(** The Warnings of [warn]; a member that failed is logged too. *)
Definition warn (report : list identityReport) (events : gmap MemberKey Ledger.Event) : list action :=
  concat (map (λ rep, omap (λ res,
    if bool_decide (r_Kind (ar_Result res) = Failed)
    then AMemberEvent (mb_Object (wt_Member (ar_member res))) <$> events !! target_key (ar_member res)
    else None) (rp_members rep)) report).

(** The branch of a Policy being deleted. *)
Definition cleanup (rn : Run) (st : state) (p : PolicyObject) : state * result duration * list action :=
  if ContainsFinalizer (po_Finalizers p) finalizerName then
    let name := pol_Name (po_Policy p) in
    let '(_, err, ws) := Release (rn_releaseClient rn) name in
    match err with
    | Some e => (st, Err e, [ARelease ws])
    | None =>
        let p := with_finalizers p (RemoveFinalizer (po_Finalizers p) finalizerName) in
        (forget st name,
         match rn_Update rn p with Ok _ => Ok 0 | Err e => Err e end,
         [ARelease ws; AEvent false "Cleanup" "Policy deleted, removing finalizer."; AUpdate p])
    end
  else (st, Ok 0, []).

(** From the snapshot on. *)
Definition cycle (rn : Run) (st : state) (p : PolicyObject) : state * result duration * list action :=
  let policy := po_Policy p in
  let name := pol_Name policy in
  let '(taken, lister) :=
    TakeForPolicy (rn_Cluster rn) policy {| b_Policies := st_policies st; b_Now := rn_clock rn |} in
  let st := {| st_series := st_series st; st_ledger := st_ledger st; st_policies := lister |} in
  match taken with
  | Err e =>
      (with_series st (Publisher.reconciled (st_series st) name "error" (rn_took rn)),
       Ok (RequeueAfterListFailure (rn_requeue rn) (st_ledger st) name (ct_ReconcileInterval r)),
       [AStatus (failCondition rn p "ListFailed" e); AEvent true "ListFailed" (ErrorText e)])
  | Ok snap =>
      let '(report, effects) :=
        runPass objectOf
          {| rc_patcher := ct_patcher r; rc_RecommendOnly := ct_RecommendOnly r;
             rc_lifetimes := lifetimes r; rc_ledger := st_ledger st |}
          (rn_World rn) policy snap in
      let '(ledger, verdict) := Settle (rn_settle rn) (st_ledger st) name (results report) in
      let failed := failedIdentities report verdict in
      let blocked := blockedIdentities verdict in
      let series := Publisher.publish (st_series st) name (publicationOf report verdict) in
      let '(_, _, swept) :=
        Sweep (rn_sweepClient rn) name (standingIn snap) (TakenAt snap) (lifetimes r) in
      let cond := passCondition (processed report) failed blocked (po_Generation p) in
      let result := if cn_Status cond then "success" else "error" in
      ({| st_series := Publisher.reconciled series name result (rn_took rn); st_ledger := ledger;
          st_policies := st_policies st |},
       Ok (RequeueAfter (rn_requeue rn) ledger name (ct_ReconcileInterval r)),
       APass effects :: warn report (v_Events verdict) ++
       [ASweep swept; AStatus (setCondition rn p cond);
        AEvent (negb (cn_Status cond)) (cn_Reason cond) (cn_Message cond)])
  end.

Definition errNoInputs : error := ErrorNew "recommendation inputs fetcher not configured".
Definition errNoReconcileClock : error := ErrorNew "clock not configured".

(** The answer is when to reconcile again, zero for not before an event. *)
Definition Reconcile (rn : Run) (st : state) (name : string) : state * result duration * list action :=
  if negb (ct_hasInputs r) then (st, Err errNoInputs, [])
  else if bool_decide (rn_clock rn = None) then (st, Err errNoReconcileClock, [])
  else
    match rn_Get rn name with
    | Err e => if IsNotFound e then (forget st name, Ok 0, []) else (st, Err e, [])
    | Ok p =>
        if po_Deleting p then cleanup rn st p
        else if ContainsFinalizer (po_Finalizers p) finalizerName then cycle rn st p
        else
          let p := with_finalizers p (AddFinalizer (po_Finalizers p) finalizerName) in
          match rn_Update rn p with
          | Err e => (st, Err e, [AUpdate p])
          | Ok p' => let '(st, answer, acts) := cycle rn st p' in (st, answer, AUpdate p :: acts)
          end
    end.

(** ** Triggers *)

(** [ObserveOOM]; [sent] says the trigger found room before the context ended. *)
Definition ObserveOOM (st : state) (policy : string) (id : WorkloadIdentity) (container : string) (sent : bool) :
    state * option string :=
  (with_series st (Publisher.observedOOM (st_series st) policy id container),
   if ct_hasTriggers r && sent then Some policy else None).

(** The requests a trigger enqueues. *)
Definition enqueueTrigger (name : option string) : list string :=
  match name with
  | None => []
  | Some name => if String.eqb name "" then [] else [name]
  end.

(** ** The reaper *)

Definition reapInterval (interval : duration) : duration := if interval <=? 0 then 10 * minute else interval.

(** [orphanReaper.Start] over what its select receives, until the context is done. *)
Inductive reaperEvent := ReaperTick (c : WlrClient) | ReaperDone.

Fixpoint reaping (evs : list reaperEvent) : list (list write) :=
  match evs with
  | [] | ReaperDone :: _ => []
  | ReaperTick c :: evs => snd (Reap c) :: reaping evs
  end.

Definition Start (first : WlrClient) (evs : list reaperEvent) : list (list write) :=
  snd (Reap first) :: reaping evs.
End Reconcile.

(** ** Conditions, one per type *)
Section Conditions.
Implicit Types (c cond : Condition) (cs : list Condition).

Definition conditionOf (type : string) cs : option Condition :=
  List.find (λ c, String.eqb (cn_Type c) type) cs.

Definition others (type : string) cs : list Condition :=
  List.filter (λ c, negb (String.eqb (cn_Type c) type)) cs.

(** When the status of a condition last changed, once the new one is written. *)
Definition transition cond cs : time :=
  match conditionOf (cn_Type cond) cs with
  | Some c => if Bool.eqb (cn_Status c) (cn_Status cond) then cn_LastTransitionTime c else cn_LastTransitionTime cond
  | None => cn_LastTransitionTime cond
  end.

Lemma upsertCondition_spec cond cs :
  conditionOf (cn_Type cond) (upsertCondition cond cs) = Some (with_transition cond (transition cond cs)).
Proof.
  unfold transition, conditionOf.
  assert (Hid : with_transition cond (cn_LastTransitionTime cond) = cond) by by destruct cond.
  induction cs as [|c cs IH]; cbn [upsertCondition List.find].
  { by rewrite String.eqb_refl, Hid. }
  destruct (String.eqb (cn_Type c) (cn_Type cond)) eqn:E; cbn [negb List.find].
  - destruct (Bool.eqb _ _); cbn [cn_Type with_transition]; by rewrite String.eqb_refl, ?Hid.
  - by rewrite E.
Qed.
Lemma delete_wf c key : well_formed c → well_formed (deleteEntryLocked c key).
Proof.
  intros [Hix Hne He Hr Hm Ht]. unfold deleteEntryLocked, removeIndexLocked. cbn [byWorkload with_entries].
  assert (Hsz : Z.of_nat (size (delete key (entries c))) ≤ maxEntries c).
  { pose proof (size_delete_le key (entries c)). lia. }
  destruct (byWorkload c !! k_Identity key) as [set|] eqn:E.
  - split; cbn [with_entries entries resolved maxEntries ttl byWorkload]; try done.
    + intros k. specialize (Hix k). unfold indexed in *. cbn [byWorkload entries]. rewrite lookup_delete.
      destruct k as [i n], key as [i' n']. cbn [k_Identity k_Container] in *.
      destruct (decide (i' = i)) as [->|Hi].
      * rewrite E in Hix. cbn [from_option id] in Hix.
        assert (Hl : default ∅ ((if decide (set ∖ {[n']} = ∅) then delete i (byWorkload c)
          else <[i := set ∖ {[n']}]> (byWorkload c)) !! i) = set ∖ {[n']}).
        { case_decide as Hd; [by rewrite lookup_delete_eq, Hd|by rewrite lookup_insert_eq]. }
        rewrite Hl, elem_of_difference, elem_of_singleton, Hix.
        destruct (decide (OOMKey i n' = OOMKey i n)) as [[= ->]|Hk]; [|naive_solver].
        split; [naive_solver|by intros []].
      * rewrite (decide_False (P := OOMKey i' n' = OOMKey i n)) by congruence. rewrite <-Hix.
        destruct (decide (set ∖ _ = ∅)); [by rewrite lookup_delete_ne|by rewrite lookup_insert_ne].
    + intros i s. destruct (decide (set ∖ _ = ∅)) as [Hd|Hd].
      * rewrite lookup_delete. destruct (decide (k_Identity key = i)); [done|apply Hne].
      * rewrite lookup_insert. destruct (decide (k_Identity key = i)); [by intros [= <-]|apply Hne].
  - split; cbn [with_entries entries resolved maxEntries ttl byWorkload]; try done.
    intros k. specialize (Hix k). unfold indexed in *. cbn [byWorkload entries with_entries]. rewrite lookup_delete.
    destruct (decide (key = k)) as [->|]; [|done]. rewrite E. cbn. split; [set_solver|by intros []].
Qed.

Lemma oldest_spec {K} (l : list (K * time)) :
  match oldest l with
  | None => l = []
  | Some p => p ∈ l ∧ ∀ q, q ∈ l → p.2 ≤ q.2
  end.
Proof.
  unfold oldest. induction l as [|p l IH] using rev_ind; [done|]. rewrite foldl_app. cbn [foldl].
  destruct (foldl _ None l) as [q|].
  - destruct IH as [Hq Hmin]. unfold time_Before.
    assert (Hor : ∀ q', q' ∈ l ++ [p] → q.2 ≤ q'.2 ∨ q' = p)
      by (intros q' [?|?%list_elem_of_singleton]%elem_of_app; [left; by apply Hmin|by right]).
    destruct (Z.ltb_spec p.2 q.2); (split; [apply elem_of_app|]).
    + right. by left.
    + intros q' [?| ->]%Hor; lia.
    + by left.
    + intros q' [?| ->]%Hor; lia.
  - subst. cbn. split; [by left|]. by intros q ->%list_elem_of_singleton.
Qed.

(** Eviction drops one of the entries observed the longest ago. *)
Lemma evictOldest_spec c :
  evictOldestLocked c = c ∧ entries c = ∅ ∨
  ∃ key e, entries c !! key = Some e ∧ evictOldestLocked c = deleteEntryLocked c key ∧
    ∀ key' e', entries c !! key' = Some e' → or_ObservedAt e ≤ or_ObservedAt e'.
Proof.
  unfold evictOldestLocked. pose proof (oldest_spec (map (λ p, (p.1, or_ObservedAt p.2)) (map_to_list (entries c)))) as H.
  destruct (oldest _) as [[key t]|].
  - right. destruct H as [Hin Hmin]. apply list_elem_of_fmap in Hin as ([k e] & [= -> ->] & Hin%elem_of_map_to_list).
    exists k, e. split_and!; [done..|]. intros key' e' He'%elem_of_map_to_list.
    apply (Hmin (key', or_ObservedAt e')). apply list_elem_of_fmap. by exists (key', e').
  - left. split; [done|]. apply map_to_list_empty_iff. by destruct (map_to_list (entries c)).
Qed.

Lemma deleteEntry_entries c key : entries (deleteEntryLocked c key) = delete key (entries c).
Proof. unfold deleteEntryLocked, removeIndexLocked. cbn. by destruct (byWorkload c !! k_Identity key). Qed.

> EXERCISE
Reproduce all lines from the records above that include the word "answer".

> PROBLEM SOLUTION
(** The answer is when to reconcile again, zero for not before an event. *)
          | Ok p' => let '(st, answer, acts) := cycle rn st p' in (st, answer, AUpdate p :: acts)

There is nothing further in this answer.